If you happen to see a question you know the answer to, please do chime in and help your fellow community members. We appreciate your help!
Test-drive the GATK tools and Best Practices pipelines on Terra
Check out this blog post to learn how you can get started with GATK and try out the pipelines in preconfigured workspaces (with a user-friendly interface!) without having to install anything.
WES : too many variants ?
I'm working on exome sequences.
My colleague used the following pipeline (GATK 3.7) :
1) bwa mem (reference genome : GRChr37) => sam
2) samtools view -bS -F 0x04 **(eliminates unmapped reads) => bam
3) sorting and indexing the bam file with **sambaba sort and sambaba index => bam + bai
4) samtools view -h -o => sam
5) GATK AddOrRepleaceReadGroups => bam
6) GATK Markduplicates => bam
7) GATK SplitNCigarReads => bam
8) GATK HaplotypeCaller -R GRChr37 -dontUseSoftClippedBases -stand_call_conf 20.0 => vcf
And got 4000 variants.
We saw that many variants were missed, and decided therefore to try another algorithm.

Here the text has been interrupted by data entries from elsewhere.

(** The destructor frees the elements and nothing else. *)
Lemma list_delete l ls vs : list_at l ls vs → delete_CList l = Ok F.
Proof.
  assert (∀ vs l ls fuel, list_at l ls vs → (length vs < fuel)%nat → delete_loop fuel l = Ok (mkCList F None None)) as Hloop.
  { clear. induction vs as [|v vs IH]; intros l ls [|fuel] Hl Hf; [lia| |lia|]; cbn [delete_loop];
      rewrite (list_Empty _ _ _ Hl).
    - destruct Hl. destruct ls; [|done]. destruct l as [h f la]. cbn in *. subst f la. do 2 f_equal.
      apply map_eq. intros p. apply la_frame0. apply not_elem_of_nil.
    - destruct (list_Remove _ _ _ _ Hl) as (ls' & l' & -> & Hl'). cbn [mbind result_bind].
      apply (IH l' ls'); [done|]. cbn in Hf. lia. }
  intros Hl. unfold delete_CList. rewrite (Hloop vs l ls); [done|done|]. destruct Hl.
  assert (list_to_set ls ⊆ dom (heap l)) as Hsub.
  { intros p Hp%elem_of_list_to_set. apply list_elem_of_lookup in Hp as [i Hi].
    destruct (lookup_lt_is_Some_2 vs i) as [v Hv]; [rewrite <- la_length0; by eapply lookup_lt_Some|].
    apply elem_of_dom. by eexists; eapply la_elem0. }
  apply subseteq_size in Hsub. rewrite size_list_to_set, size_dom in Hsub by done. lia.
Qed.

Lemma newListStack_models : list_models (newListStack F) (mkBounded None []).
Proof. split; [done|]. exists []. split; try done; [constructor|]. intros p Hp. by apply not_elem_of_nil in Hp. Qed.

End List.

(** ** Properties *)

Lemma newArrayStack_models {T} (junk : nat → T) sz : 1 <= sz < 2 ^ 31 →
  ∃ s, newArrayStack junk sz = Ok s ∧ array_models s (mkBounded (Some sz) []).
Proof.
  intros Hsz. unfold newArrayStack. rewrite (proj2 (Z.leb_le 1 sz)) by lia. eexists. split; [done|].
  split; cbn; try done; [rewrite length_fmap, length_seq; lia|lia|lia].
Qed.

I tried to follow GATK recommandations (GATK 3.8) :
1) bwa mem (reference genome : hg38, downloaded from the GATK bundle) => sam
2) samtools view -f 0x2 (select mapped read in proper pair ; it seems that GATK 3.8 tools don't work with unvalid bam files, that's why I couldn't write -F 0x04 as my colleague did, "-F 0x04" did indeed leave some unpaired reads) => bam
3) GATK AddOrRepleaceReadGroups => bam
4) GATK Markduplicates => bam
5) GATK SortSam => bam
6) GATK BuildBamIndex => bam
7) GATK BaseRecalibrator => bam
8) GATK Printreads => bam
9) GATK HaplotypeCaller -R hg38 -dontUseSoftClippedBases -stand_call_conf 20.0 => vcf
And I get a vcf file with... ** 800 000** variants.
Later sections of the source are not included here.